### [Problem to solve]
Every line from the one holding "intros Hb Hn." through the final line of the entries is to be reproduced exactly, and no other line.

### [Data for processing]
(* ===== verification/Modes.v ===== *)
(** * Mode lines keep the network sound

    [parse_full_mode()] as it is called for lines received, the hooks that follow
    it, and MODE, TMODE and BMASK. *)

From S2P Require Import Prelude CString Match Rblib Tools Fault World Lookup ModeBuild Channel SimpleMode ChanCmd ChMode Net Members Index Handlers Joins.

Section modes.
Context `{SYS : Sys} `{RB : !RbSpec} `{HK : !HooksOk}.

(** In the middle of a mode line: the lists for the hooks hold members of the
    network, and services.  [tbl]: who is on the network. *)
Record busy (chptr : ptr) (tbl : gmap ptr ident) (w : world) : Prop := Busy {
  busy_inv : net_inv w;
  busy_channel : is_Some (channels w !! chptr);
  busy_opped : all_live w (opped_list w);
  busy_voiced : all_live w (voiced_list w);
  busy_deopped : Forall (fun s => is_Some (clients w !! s)) (deopped_list w);
  busy_ids : ids w = tbl
}.

Lemma busy_start chptr w : good_at chptr w → busy chptr (ids w) w.
Proof. intros [[Hn Hi] Hch]. injection Hi as E1 E2 E3 E4. split; rewrite ?E1, ?E2, ?E3; try done; constructor. Qed.

Lemma ids_dom w p : is_Some (ids w !! p) ↔ is_Some (clients w !! p).
Proof. unfold ids. by rewrite lookup_fmap, fmap_is_Some. Qed.

(** A step that leaves the lists alone. *)
Lemma busy_step chptr tbl w w' : busy chptr tbl w → calm w w' → same_rest w w' → busy chptr tbl w'.
Proof.
  intros [] Hc Hr. pose proof (sr_lists _ _ Hr) as El. injection El as E1 E2 E3 E4.
  pose proof (sr_ids _ _ Hr) as Ei. split.
  - apply Hc.
  - by apply (calm_channels _ _ Hc).
  - rewrite E2. by eapply all_live_calm.
  - rewrite E3. by eapply all_live_calm.
  - rewrite E1. eapply Forall_impl; [done|]. intros s Hs. apply ids_dom. rewrite Ei. by apply ids_dom.
  - congruence.
Qed.

(** The lists are no part of the network. *)
Lemma net_inv_lists w w' :
  clients w' = clients w → channels w' = channels w → members w' = members w →
  channel_table w' = channel_table w → channel_list w' = channel_list w → same_index w w' →
  net_inv w → net_inv w'.
Proof.
  intros E1 E2 E3 E4 E5 Hi Hn. apply (net_inv_index w); [|done|by apply members_from_eq|done]. pose proof (ni_chan _ Hn) as Hc.
  destruct Hc as [[] [] []]. split; split; unfold indexed, member_with in *; intros *;
    rewrite ?E1, ?E2, ?E3, ?E4, ?E5; eauto.
Qed.

Lemma busy_lists chptr tbl w w' :
  busy chptr tbl w → net_inv w' → channels w' = channels w → members w' = members w → clients w' = clients w →
  all_live w (opped_list w') → all_live w (voiced_list w') →
  Forall (fun s => is_Some (clients w !! s)) (deopped_list w') →
  busy chptr tbl w'.
Proof.
  intros [] Hn E1 E2 E3 H1 H2 H3. split; unfold all_live in *; rewrite ?E1, ?E2, ?E3; try done.
  unfold ids in *. congruence.
Qed.

(** The wp form of the two. *)
Definition keeps_busy {A} (chptr : ptr) (tbl : gmap ptr ident) (m : M world A) (w : world) : Prop :=
  wp m (fun _ => busy chptr tbl) w.

Lemma Forall_destroy {A} `{EqDecision A} (P : A → Prop) x l : Forall P l → Forall P (rb_dlinkFindDestroy x l).
Proof.
  rewrite rb_dlinkFindDestroy_spec. induction 1 as [|y l Hy Hl IH]; simpl; [constructor|].
  case_decide; [done|by constructor].
Qed.

Lemma all_live_add w x l : is_Some (members w !! x) → all_live w l → all_live w (rb_dlinkAdd x l).
Proof. intros. rewrite rb_dlinkAdd_spec. by constructor. Qed.

Lemma busy_edit_opped chptr tbl w f :
  busy chptr tbl w → all_live w (f (opped_list w)) → busy chptr tbl (w <| opped_list ::= f |>).
Proof.
  intros Hb Hl. eapply busy_lists; [exact Hb| |done..|apply (busy_voiced _ _ _ Hb)|apply (busy_deopped _ _ _ Hb)].
  by eapply net_inv_lists; [..|apply Hb].
Qed.

Lemma busy_edit_voiced chptr tbl w f :
  busy chptr tbl w → all_live w (f (voiced_list w)) → busy chptr tbl (w <| voiced_list ::= f |>).
Proof.
  intros Hb Hl. eapply busy_lists; [exact Hb| |done..|apply (busy_opped _ _ _ Hb)|done|apply (busy_deopped _ _ _ Hb)].
  by eapply net_inv_lists; [..|apply Hb].
Qed.

Lemma busy_edit_deopped chptr tbl w f :
  busy chptr tbl w → Forall (fun s => is_Some (clients w !! s)) (f (deopped_list w)) →
  busy chptr tbl (w <| deopped_list ::= f |>).
Proof.
  intros Hb Hl. eapply busy_lists; [exact Hb| |done..|apply (busy_opped _ _ _ Hb)|apply (busy_voiced _ _ _ Hb)|done].
  by eapply net_inv_lists; [..|apply Hb].
Qed.

Lemma busy_edit_ban chptr tbl w f : busy chptr tbl w → busy chptr tbl (w <| ban_list ::= f |>).
Proof.
  intros Hb. eapply busy_lists; [exact Hb| |done..|apply (busy_opped _ _ _ Hb)|apply (busy_voiced _ _ _ Hb)|
    apply (busy_deopped _ _ _ Hb)].
  by eapply net_inv_lists; [..|apply Hb].
Qed.
End modes.

Section letters.
Context `{SYS : Sys} `{RB : !RbSpec} `{HK : !HooksOk}.
Implicit Types (tbl : gmap ptr ident).

Lemma busy_bind {A B} chptr tbl (m : M world A) (k : A → M world B) w :
  keeps_busy chptr tbl m w → (∀ a w', busy chptr tbl w' → keeps_busy chptr tbl (k a) w') →
  keeps_busy chptr tbl (mbind k m) w.
Proof. intros Hm Hk. apply wp_bind. eapply wp_conseq; [exact Hm|]. auto. Qed.

Lemma busy_ret {A} chptr tbl (a : A) w : busy chptr tbl w → keeps_busy chptr tbl (mret a) w.
Proof. intros. by apply wp_ret. Qed.

Lemma busy_when chptr tbl (b : bool) m w :
  busy chptr tbl w → (b = true → keeps_busy chptr tbl m w) → keeps_busy chptr tbl (when b m) w.
Proof. intros Hb Hm. by apply wp_when. Qed.

Lemma busy_settings chptr tbl f w :
  busy chptr tbl w → (∀ ch, same_lists ch (f ch)) → keeps_busy chptr tbl (upd_channel chptr f) w.
Proof. intros Hb Hf. apply wp_settings; [apply Hb|apply (busy_channel _ _ _ Hb)|done|]. intros w' C R. exact (busy_step _ _ _ _ Hb C R). Qed.

Lemma busy_mode chptr tbl f w : busy chptr tbl w → keeps_busy chptr tbl (upd_mode chptr f) w.
Proof. intros Hb. by apply busy_settings. Qed.

Lemma busy_announce chptr tbl dir mode a w : busy chptr tbl w → keeps_busy chptr tbl (announce None dir mode a) w.
Proof. apply busy_ret. Qed.

Lemma busy_flags chptr tbl m f w :
  busy chptr tbl w → is_Some (members w !! m) → (∀ fl, has_flag (f fl) MODE_OPPED = has_flag fl MODE_OPPED) →
  wp (set_member_flag m f) (fun _ w' => busy chptr tbl w' ∧ is_Some (members w' !! m)) w.
Proof.
  intros Hb [mb Em] Hf. apply wp_flags; [apply Hb|by eexists|done|]. intros w' C R.
  split; [by eapply busy_step|]. apply (calm_members _ _ C) in Em as (mb' & E & _). by exists mb'.
Qed.

Lemma busy_op chptr tbl mptr dir nick w :
  busy chptr tbl w → is_Some (members w !! mptr) → keeps_busy chptr tbl (full_op mptr None dir nick) w.
Proof.
  intros Hb Hm. unfold full_op. destruct dir.
  - apply wp_bind. eapply wp_conseq.
    { apply busy_flags; [done..|]. intros. by apply has_flag_clear_other. }
    cbn beta. intros [] w1 [Hb1 Hm1]. pose proof Hm1 as [mb Em1]. apply wp_bind. eapply wp_rd; [exact Em1|].
    destruct (is_opped mb); [by apply wp_ret|].
    apply wp_bind. apply wp_op; [apply Hb1|done|]. intros w2 C2 R2. pose proof (busy_step _ _ _ _ Hb1 C2 R2) as Hb2.
    apply busy_bind; [|intros; by apply busy_announce]. apply wp_modify, busy_edit_opped; [done|].
    apply all_live_add; [|by apply (busy_opped _ _ _ Hb2)]. destruct (calm_members _ _ C2 _ _ Em1) as (mb' & E & _). by exists mb'.
  - pose proof Hm as [mb Em]. apply wp_bind. eapply wp_rd; [exact Em|].
    apply busy_bind; [|intros; by apply busy_announce]. apply busy_when; [done|]. intros _.
    apply wp_bind, wp_modify. set (w1 := w <| opped_list ::= _ |>).
    assert (busy chptr tbl w1) as Hb1.
    { apply busy_edit_opped; [done|]. by apply Forall_destroy, (busy_opped _ _ _ Hb). }
    apply wp_deop; [apply Hb1|done|]. intros w2 C2 R2. exact (busy_step _ _ _ _ Hb1 C2 R2).
Qed.

Lemma busy_voice chptr tbl mptr dir nick w :
  busy chptr tbl w → is_Some (members w !! mptr) → keeps_busy chptr tbl (full_voice mptr None dir nick) w.
Proof.
  intros Hb Hm. pose proof Hm as [mb Em]. unfold full_voice. apply wp_bind. eapply wp_rd; [exact Em|]. destruct dir.
  - destruct (is_voiced mb); [by apply wp_ret|]. apply wp_bind. eapply wp_conseq.
    { apply busy_flags; [done..|]. intros. by apply has_flag_set_other. }
    cbn beta. intros [] w1 [Hb1 Hm1]. apply busy_bind; [|intros; by apply busy_announce].
    apply wp_modify, busy_edit_voiced; [done|]. apply all_live_add; [done|by apply (busy_voiced _ _ _ Hb1)].
  - apply busy_bind; [|intros; by apply busy_announce]. apply busy_when; [done|]. intros _.
    apply wp_bind, wp_modify. set (w1 := w <| voiced_list ::= _ |>).
    assert (busy chptr tbl w1) as Hb1.
    { apply busy_edit_voiced; [done|]. by apply Forall_destroy, (busy_voiced _ _ _ Hb). }
    eapply wp_conseq; [apply busy_flags; [done..|]; intros; by apply has_flag_clear_other|].
    by intros [] w2 [? _].
Qed.

Lemma kind_live k net w p : filed_kind (ids w) k net p → is_Some (clients w !! p).
Proof. intros (i & E & _). apply ids_dom. by exists i. Qed.

Lemma busy_service chptr tbl s dir c w :
  busy chptr tbl w → is_Some (clients w !! s) → keeps_busy chptr tbl (full_service s None dir c) w.
Proof.
  intros Hb Hs. unfold full_service. change (bool_decide (is_Some None)) with false. cbn [orb].
  destruct (negb _); [by apply wp_ret|]. pose proof (busy_deopped _ _ _ Hb) as Hd.
  destruct dir; apply wp_modify, busy_edit_deopped; [done|by apply Forall_destroy|done|].
  destruct (rb_dlinkFind _ _); [done|]. rewrite rb_dlinkAdd_spec. by constructor.
Qed.

Lemma busy_status chptr tbl dir c nick w :
  busy chptr tbl w → no_nul nick = true → keeps_busy chptr tbl (full_status chptr None dir c nick) w.
Proof.
  intros Hb Hn. pose proof (busy_inv _ _ _ Hb) as Hi. unfold full_status.
  apply wp_bind, wp_find_service; [apply Hi|done|]. intros [s|] Hs.
  { apply busy_service; [done|]. by eapply kind_live. }
  apply wp_bind, wp_find_user; [apply Hi|done|]. intros [t|] Ht; [|by apply wp_ret].
  apply wp_bind, wp_member_lookup; [done|by apply (busy_channel _ _ _ Hb)|by eapply kind_user|].
  intros [m|] Hm; [|by apply wp_ret]. destruct Hm as (mb & Em & _).
  destruct (Ascii.eqb c "o"); [apply busy_op|apply busy_voice]; try done; by exists mb.
Qed.

Lemma busy_ban chptr tbl dir mask w : busy chptr tbl w → keeps_busy chptr tbl (full_ban chptr None dir mask) w.
Proof.
  intros Hb. unfold full_ban. pose proof (busy_channel _ _ _ Hb) as [ch Ech].
  apply wp_bind. eapply wp_rd; [exact Ech|]. apply busy_bind; [|intros; by apply busy_announce].
  destruct dir; [destruct (add_ban _ _) as [l [b|]]|destruct (del_ban _ _) as [l [b|]]];
    (apply busy_bind; [by apply busy_settings|]); intros [] w1 Hb1;
    solve [by apply wp_modify, busy_edit_ban|by apply wp_ret].
Qed.
End letters.

(** ** A line *)
Section mode_lines.
Context `{SYS : Sys} `{RB : !RbSpec} `{HK : !HooksOk}.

### [Exercise answer]
  intros Hb Hn. pose proof (busy_inv _ _ _ Hb) as Hi. unfold full_status.
  apply wp_bind, wp_find_service; [apply Hi|done|]. intros [s|] Hs.
  { apply busy_service; [done|]. by eapply kind_live. }
  apply wp_bind, wp_find_user; [apply Hi|done|]. intros [t|] Ht; [|by apply wp_ret].
  apply wp_bind, wp_member_lookup; [done|by apply (busy_channel _ _ _ Hb)|by eapply kind_user|].
  intros [m|] Hm; [|by apply wp_ret]. destruct Hm as (mb & Em & _).
  destruct (Ascii.eqb c "o"); [apply busy_op|apply busy_voice]; try done; by exists mb.
Qed.

Lemma busy_ban chptr tbl dir mask w : busy chptr tbl w → keeps_busy chptr tbl (full_ban chptr None dir mask) w.
Proof.
  intros Hb. unfold full_ban. pose proof (busy_channel _ _ _ Hb) as [ch Ech].
  apply wp_bind. eapply wp_rd; [exact Ech|]. apply busy_bind; [|intros; by apply busy_announce].
  destruct dir; [destruct (add_ban _ _) as [l [b|]]|destruct (del_ban _ _) as [l [b|]]];
    (apply busy_bind; [by apply busy_settings|]); intros [] w1 Hb1;
    solve [by apply wp_modify, busy_edit_ban|by apply wp_ret].
Qed.
End letters.

(** ** A line *)
Section mode_lines.
Context `{SYS : Sys} `{RB : !RbSpec} `{HK : !HooksOk}.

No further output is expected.